- **The problem**:
Below is a listing. Quote from it, exactly, the lines from the one containing "(** *** The lines" down to the one containing "as [->|Hl]; simpl.", both ends included, and nothing else.

- **Exercise material**:
==================================================
Lemma stdin_forward p q msg :
  stdin_text q (forward_events p msg)
  = (if decide (p = q) then serialize_message msg 1024 +:+ String "010" "" else "")
  /\ stdin_flushes q (forward_events p msg)
     = (if decide (p = q)
        then length (Py.splitlines_keepends (serialize_message msg 1024)) else 0).
Proof.
  unfold forward_events. rewrite stdin_text_app, stdin_flushes_app.
  destruct (stdin_forward_lines p q (Py.splitlines_keepends (serialize_message msg 1024)))
    as [-> ->].
  unfold stdin_text, stdin_flushes. simpl.
  destruct (decide (p = q)); simpl.
  - rewrite join_splitlines, append_nil_r. split; [done|lia].
  - done.
Qed.

(** *** The lines a forwarder writes are lines it read *)

Lemma relay_lines_sub ls :
  forall f, sublist (relay_lines f ls).1 ls
            /\ Forall (fun l => l <> "") (relay_lines f ls).1.
Proof.
  induction ls as [|l ls IH]; intros f; simpl.
  - split; constructor.
  - destruct (f && _looks_like_echo l).
    + destruct (IH f) as [Hs Hne]. split; [by apply sublist_cons|done].
    + destruct (decide (l = "")) as [->|Hl]; simpl.
      * split; [apply sublist_nil_l|constructor].
      * destruct (IH false) as [Hs Hne].
        destruct (relay_lines false ls) as [w o]. simpl in *.
        split; [by apply sublist_skip|by constructor].
Qed.

Lemma lines_rel_sub a r w :
  lines_rel true a r w -> sublist w r /\ Forall (fun l => l <> "") w.
Proof.
  pose proof (relay_lines_sub r true) as Hr.
  destruct a; simpl.
  - intros H. by rewrite H in Hr.
  - intros (r' & -> & H). pose proof (relay_lines_sub r' true) as [Hs Hne].
    rewrite H in Hs, Hne. split; [by apply sublist_inserts_r|done].
  - intros (r' & f & -> & H & _). pose proof (relay_lines_sub r' true) as [Hs Hne].
    rewrite H in Hs, Hne. split; [by apply sublist_inserts_r|done].
  - intros H. by rewrite H in Hr.
  - intros H. by rewrite H in Hr.
  - intros H. by rewrite H in Hr.
  - intros <-. done.
Qed.
(* ===== verification/_CoqProject ===== *)
-Q . S2P
Prelude.v
Values.v
Base64.v
Misc.v
ExpandEnv.v
Paths.v
LoadConfig.v
Proto.v
K8s.v
HttpClient.v
Protector.v
Identity.v
Provider.v
Merger.v
Ucrd.v
Ldap.v
AuditTrail.v
HttpProvider.v
OidcClient.v
Storage.v
StoreLocks.v
ClientController.v
Upstreams.v
UpstreamController.v
SsoStore.v
Session.v
Url.v
Json.v
Float64.v
Rfc3339.v
Server.v
GoJson.v
LoginFlow.v
UpstreamFlow.v
Ropc.v
SigningKey.v
Endpoints.v
EndToEnd.v
Wire.v
Watches.v
HttpServer.v
CertWatcher.v
Webhooks.v
Routes.v
ServerRun.v
Cleaners.v
Startup.v
Modules.v
OidcCommand.v
DeepCopy.v
ApiCopies.v
Convergence.v
UpstreamConvergence.v
SessionCopy.v
DebugTransport.v
Commands.v
(** One iteration: [None] is a panic, [Some (Err _)] the early return. *)
Definition expand_step (env : gmap string string) (s : bytes) (i : Z) (c : Ascii.ascii)
    (l : locals) : option (result MissingVariableError locals) :=
  let line' := if decide (c = newline) then (line l + 1)%Z else line l in
  match state l with
  | STATE_NOMINAL =>
      if decide (c = dollar) then
        Some (Ok {| output := output l; variable := variable l; chunkStart := chunkStart l;
                    chunkEnd := i; line := line'; state := STATE_AFTER_TOKEN |})
      else
        Some (Ok {| output := output l; variable := variable l; chunkStart := chunkStart l;
                    chunkEnd := chunkEnd l; line := line'; state := STATE_NOMINAL |})
  | STATE_AFTER_TOKEN =>
      if decide (c = lbrace) then
        Some (Ok {| output := output l; variable := []; chunkStart := chunkStart l;
                    chunkEnd := chunkEnd l; line := line'; state := STATE_IN_VAR |})
      else
        Some (Ok {| output := output l; variable := variable l; chunkStart := chunkStart l;
                    chunkEnd := -1; line := line'; state := STATE_NOMINAL |})
  | STATE_IN_VAR =>
      if decide (c = rbrace) then
        let name := String.string_of_list_ascii (variable l) in
        let value := getenv env name in
        if decide (value = "") then
          Some (Err {| me_line := line'; me_variable := name |})
        else
          chunk ← go_slice s (chunkStart l) (chunkEnd l);
          Some (Ok {| output := output l ++ chunk ++ String.list_ascii_of_string value;
                      variable := variable l; chunkStart := i + 1; chunkEnd := -1;
                      line := line'; state := STATE_NOMINAL |})
      else if isAlphanumeric c then
        Some (Ok {| output := output l; variable := variable l ++ [c];
                    chunkStart := chunkStart l; chunkEnd := chunkEnd l; line := line';
                    state := STATE_IN_VAR |})
      else
        Some (Ok {| output := output l; variable := variable l; chunkStart := chunkStart l;
                    chunkEnd := -1; line := line'; state := STATE_NOMINAL |})
  end%Z.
==================================================
- **Result of the exercise**:
(** *** The lines a forwarder writes are lines it read *)

Lemma relay_lines_sub ls :
  forall f, sublist (relay_lines f ls).1 ls
            /\ Forall (fun l => l <> "") (relay_lines f ls).1.
Proof.
  induction ls as [|l ls IH]; intros f; simpl.
  - split; constructor.
  - destruct (f && _looks_like_echo l).
    + destruct (IH f) as [Hs Hne]. split; [by apply sublist_cons|done].
    + destruct (decide (l = "")) as [->|Hl]; simpl.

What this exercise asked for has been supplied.